Task objective. The listing below contains a span that opens with the line containing "let view := mk_cache empty_cache" and closes with the line containing "let '(shielded, view)". Return that span exactly.

......

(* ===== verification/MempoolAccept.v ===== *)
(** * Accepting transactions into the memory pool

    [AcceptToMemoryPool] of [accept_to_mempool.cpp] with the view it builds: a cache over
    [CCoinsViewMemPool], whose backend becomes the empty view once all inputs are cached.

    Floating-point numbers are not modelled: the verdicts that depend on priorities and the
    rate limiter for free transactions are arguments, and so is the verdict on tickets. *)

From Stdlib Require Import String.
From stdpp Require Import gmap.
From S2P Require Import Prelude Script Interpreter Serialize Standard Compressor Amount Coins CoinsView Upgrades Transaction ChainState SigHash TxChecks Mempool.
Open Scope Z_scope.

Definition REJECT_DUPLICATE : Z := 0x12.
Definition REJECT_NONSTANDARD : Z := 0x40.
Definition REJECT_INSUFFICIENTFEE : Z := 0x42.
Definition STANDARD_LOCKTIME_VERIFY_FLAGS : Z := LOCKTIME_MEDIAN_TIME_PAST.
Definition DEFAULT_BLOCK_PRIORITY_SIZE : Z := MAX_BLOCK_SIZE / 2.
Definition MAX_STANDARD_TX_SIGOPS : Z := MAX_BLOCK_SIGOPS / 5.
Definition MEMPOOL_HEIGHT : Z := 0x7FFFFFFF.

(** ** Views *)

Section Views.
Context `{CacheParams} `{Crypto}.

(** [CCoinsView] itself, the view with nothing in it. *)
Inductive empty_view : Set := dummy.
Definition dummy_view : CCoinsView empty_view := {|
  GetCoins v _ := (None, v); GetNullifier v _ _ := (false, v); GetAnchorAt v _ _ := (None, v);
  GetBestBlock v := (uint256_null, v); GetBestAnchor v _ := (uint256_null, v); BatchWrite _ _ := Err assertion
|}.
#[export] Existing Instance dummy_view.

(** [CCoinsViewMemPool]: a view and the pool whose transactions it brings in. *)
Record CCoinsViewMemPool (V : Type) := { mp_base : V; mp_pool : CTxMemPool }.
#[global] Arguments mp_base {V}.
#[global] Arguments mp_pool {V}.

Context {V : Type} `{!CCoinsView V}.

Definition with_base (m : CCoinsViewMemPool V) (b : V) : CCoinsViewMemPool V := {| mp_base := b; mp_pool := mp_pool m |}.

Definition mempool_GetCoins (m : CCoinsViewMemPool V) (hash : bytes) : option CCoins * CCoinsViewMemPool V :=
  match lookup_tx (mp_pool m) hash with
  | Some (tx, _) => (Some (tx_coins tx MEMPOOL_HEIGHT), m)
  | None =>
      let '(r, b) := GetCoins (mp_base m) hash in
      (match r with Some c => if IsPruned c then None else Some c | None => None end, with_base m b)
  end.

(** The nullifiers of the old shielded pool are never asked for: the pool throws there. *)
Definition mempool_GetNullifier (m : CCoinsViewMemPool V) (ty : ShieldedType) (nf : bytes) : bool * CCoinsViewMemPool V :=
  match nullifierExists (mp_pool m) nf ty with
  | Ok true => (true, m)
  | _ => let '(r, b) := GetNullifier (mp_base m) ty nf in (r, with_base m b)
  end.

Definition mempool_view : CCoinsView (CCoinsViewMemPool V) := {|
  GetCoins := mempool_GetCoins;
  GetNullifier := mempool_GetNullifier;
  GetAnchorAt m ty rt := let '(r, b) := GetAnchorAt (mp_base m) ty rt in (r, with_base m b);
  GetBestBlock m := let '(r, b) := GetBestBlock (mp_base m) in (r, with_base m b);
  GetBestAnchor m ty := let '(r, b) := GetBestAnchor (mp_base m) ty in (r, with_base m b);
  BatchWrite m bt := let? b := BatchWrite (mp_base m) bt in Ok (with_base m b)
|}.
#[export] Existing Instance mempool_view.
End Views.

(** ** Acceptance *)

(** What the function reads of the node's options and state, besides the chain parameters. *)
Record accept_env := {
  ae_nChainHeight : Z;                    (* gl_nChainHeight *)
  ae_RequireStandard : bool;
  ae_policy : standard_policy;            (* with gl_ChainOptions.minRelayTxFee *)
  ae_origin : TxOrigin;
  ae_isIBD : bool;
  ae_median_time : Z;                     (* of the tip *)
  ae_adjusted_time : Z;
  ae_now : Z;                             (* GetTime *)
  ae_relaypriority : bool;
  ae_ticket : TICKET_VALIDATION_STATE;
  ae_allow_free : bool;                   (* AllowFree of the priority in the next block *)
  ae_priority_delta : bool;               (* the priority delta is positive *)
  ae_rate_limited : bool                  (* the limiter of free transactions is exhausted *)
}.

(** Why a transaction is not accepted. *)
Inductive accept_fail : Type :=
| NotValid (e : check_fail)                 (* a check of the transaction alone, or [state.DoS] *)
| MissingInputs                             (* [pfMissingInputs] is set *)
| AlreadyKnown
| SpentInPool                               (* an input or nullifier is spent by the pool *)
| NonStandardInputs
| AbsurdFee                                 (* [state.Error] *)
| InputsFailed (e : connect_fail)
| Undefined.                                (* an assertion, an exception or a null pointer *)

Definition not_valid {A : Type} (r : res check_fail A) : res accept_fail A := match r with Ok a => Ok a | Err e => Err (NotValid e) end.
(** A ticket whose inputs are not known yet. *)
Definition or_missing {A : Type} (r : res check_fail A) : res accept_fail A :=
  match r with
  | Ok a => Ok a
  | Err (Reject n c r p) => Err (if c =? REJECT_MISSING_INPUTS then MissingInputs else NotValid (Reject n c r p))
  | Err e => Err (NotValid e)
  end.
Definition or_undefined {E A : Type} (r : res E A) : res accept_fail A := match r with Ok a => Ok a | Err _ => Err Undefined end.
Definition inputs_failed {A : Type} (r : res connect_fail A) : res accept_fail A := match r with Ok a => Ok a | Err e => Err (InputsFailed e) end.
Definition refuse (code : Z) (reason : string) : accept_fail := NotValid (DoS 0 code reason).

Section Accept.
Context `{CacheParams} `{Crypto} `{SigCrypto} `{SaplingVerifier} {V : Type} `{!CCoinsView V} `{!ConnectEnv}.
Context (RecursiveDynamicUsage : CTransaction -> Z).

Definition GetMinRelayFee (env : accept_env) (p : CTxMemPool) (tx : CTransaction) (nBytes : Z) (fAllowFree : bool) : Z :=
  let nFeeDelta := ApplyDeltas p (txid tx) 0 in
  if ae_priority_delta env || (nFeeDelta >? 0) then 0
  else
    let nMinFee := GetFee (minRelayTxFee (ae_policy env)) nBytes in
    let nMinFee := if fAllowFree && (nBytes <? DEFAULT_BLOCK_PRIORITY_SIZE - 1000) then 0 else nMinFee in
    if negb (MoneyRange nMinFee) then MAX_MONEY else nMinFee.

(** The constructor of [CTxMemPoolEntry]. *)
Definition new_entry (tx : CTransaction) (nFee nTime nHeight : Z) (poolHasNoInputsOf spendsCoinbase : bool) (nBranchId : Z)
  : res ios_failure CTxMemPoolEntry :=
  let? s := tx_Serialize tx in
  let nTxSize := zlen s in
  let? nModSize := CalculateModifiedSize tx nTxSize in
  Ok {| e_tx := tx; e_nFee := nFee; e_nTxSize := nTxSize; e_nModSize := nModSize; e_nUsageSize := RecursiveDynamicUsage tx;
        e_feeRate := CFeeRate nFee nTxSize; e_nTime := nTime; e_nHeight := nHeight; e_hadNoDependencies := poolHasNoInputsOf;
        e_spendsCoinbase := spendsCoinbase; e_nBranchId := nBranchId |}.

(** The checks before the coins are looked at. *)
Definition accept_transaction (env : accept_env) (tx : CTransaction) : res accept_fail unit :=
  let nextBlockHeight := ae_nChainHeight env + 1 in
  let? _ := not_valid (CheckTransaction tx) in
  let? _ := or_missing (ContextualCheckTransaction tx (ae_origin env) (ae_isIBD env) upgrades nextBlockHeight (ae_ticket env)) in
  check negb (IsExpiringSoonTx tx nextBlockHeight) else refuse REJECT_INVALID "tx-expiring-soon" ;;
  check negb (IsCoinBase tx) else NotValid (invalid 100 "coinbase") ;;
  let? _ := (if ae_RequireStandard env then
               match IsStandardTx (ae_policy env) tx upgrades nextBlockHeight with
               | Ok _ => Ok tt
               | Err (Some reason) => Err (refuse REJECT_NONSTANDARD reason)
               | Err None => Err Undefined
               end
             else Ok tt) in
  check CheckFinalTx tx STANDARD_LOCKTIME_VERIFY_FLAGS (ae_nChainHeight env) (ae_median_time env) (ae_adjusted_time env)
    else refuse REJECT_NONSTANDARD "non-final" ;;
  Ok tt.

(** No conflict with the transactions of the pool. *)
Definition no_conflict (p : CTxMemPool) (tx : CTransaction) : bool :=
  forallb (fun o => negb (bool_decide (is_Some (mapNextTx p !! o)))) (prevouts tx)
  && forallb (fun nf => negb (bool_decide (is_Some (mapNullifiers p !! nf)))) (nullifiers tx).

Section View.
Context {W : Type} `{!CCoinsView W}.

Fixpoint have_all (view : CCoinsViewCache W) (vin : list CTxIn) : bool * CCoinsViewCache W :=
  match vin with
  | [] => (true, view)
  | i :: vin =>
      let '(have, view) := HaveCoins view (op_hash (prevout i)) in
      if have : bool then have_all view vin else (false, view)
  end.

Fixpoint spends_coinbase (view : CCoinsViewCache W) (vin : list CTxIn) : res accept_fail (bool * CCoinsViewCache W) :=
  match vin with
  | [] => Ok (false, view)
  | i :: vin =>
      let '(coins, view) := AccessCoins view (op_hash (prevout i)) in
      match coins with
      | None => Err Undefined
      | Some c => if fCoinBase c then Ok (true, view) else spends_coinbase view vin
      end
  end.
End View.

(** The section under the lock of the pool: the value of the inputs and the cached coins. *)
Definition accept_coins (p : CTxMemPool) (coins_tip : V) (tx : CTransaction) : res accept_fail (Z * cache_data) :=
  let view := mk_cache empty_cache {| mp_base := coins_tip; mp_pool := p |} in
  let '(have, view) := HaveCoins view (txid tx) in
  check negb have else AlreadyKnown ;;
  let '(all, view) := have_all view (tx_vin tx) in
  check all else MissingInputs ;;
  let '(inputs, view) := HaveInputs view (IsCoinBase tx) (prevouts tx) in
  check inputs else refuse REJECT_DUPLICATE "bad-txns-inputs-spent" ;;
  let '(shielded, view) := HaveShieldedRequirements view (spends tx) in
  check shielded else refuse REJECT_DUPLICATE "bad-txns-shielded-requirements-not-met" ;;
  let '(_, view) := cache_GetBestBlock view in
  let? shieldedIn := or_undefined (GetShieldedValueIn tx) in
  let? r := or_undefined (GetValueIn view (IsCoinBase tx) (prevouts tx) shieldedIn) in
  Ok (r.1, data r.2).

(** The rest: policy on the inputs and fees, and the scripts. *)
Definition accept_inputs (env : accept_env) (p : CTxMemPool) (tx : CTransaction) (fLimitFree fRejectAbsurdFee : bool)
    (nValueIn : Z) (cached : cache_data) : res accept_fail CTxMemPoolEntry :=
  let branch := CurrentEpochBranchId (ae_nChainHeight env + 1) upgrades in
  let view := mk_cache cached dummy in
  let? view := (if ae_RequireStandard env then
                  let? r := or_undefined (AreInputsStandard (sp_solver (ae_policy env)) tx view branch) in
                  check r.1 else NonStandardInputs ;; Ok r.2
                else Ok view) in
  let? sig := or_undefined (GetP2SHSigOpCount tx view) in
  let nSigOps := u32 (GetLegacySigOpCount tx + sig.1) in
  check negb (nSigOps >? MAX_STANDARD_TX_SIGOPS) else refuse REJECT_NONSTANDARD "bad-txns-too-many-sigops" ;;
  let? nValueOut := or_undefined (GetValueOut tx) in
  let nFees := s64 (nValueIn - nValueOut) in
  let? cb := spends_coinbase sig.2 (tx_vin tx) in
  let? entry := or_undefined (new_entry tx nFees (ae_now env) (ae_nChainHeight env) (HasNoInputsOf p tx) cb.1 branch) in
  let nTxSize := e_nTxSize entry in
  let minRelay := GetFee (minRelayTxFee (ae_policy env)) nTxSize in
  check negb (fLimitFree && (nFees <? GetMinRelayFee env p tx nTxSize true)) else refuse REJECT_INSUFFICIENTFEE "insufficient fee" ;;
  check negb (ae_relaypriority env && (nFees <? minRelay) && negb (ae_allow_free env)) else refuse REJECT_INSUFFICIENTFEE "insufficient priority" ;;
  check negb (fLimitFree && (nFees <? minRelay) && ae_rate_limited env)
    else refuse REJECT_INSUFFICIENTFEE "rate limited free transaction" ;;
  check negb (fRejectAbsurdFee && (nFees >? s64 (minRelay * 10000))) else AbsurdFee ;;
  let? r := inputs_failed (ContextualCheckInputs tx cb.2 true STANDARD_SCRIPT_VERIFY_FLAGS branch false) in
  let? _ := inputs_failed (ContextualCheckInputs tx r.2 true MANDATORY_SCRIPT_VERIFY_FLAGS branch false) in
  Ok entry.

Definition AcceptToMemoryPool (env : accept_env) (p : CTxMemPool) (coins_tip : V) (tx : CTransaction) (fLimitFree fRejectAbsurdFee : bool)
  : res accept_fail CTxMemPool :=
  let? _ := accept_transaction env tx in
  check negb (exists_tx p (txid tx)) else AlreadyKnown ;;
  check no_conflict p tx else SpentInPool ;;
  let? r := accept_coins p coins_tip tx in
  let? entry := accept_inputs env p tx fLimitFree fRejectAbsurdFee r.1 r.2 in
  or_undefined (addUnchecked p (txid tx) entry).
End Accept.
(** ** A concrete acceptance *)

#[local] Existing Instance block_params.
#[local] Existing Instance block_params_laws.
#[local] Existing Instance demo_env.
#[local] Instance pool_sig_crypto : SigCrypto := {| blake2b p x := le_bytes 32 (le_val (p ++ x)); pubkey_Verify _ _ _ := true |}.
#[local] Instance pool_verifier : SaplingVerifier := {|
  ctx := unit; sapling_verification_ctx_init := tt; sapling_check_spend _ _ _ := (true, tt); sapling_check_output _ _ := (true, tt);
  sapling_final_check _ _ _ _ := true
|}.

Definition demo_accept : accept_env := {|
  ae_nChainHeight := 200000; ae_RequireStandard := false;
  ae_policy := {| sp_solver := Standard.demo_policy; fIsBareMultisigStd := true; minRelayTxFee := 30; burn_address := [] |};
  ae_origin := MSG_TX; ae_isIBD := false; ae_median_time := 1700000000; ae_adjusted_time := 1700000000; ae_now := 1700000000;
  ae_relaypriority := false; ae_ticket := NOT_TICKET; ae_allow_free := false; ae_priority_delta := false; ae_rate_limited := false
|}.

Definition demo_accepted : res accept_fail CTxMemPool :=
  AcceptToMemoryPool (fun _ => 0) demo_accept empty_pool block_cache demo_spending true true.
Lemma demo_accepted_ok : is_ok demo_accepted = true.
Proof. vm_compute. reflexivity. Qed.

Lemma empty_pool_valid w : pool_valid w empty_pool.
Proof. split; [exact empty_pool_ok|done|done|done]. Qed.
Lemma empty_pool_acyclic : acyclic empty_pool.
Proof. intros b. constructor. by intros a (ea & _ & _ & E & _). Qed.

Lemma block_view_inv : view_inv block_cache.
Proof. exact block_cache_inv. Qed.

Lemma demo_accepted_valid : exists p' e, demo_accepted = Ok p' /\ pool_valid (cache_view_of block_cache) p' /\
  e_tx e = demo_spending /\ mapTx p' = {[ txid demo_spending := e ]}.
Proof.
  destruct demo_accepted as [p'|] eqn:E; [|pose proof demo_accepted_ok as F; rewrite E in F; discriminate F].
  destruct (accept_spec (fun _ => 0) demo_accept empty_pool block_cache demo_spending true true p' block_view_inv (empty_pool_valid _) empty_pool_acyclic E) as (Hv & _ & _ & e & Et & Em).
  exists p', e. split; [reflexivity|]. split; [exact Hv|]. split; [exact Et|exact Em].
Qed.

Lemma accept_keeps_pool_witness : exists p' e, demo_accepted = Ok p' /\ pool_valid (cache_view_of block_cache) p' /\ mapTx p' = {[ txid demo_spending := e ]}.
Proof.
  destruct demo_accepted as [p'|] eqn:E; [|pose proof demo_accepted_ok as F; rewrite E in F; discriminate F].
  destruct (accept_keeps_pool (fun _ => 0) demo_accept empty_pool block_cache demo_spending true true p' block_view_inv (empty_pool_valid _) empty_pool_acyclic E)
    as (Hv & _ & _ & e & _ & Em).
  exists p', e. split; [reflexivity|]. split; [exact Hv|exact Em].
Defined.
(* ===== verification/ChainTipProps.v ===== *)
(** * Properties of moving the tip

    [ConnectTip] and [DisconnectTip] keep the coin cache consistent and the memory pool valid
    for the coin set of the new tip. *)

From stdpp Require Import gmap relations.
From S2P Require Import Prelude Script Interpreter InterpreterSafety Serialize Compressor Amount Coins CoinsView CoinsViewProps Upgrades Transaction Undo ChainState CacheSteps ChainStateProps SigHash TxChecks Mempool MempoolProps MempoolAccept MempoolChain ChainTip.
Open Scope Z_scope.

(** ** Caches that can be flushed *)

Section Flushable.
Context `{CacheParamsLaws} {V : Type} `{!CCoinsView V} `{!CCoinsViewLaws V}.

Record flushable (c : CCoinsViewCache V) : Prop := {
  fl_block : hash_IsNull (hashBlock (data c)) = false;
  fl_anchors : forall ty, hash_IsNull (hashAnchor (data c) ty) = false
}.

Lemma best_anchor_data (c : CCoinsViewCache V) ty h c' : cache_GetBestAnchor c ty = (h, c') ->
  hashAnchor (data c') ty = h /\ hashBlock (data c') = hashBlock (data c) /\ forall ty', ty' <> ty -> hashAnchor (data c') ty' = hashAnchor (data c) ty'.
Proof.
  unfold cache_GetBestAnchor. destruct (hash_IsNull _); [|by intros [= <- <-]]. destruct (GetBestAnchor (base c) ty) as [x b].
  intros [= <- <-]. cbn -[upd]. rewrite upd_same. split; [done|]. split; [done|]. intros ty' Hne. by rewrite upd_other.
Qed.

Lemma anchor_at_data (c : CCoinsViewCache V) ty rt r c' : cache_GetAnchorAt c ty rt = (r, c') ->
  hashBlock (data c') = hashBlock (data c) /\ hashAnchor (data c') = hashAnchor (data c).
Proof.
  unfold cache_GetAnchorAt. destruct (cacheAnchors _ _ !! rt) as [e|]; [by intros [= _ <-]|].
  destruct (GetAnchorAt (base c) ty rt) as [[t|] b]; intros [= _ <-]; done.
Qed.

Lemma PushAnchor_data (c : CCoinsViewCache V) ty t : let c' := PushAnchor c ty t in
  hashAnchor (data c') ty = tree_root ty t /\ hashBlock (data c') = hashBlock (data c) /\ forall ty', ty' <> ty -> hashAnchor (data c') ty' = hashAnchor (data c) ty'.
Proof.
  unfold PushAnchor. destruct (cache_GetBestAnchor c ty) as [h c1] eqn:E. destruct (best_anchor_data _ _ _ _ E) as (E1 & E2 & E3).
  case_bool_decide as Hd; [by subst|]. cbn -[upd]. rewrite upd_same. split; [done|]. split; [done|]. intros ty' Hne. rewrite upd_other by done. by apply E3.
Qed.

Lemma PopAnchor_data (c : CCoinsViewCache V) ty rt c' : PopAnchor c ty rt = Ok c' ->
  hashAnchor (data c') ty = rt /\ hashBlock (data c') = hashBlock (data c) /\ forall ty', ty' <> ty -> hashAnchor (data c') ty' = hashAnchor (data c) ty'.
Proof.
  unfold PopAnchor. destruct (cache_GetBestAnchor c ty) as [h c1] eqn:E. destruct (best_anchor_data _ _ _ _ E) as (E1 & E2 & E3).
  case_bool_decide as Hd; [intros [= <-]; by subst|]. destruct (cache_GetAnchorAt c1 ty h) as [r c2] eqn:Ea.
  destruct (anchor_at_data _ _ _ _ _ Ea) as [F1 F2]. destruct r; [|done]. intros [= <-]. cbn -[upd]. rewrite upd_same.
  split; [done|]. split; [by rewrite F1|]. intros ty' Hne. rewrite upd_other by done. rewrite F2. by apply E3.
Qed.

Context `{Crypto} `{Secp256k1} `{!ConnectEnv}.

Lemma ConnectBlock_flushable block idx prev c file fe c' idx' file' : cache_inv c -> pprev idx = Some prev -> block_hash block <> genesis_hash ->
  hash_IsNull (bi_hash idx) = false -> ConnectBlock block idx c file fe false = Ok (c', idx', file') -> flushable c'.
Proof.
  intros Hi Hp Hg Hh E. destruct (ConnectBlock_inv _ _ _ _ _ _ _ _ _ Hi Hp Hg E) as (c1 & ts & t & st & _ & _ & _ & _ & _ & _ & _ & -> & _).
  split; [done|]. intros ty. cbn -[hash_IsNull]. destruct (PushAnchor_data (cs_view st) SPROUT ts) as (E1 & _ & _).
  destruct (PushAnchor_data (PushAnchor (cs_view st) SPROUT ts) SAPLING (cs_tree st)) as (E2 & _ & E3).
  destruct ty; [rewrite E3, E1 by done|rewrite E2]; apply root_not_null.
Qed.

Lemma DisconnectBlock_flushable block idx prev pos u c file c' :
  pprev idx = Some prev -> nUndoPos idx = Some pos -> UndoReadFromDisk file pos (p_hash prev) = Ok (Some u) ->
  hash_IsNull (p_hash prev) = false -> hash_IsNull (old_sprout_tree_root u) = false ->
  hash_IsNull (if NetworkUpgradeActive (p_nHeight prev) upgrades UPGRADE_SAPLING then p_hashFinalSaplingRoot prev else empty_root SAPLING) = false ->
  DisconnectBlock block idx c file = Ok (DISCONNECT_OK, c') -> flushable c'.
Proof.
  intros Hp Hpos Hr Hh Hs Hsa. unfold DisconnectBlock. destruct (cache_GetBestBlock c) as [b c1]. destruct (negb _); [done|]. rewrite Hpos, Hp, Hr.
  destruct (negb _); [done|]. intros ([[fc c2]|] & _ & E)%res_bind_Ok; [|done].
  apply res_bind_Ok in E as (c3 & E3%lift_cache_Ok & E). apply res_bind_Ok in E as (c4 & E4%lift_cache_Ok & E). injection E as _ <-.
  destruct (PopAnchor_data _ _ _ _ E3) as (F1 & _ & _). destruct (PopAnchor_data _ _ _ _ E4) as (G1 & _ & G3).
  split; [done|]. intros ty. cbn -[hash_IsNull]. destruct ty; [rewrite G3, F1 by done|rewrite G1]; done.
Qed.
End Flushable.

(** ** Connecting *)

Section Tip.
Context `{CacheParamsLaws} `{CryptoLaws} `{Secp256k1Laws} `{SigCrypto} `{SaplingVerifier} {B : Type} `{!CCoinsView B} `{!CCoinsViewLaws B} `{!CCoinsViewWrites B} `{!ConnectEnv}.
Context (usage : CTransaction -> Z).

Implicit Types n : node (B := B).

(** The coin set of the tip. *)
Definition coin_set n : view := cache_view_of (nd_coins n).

......

Result for this task.
  let view := mk_cache empty_cache {| mp_base := coins_tip; mp_pool := p |} in
  let '(have, view) := HaveCoins view (txid tx) in
  check negb have else AlreadyKnown ;;
  let '(all, view) := have_all view (tx_vin tx) in
  check all else MissingInputs ;;
  let '(inputs, view) := HaveInputs view (IsCoinBase tx) (prevouts tx) in
  check inputs else refuse REJECT_DUPLICATE "bad-txns-inputs-spent" ;;
  let '(shielded, view) := HaveShieldedRequirements view (spends tx) in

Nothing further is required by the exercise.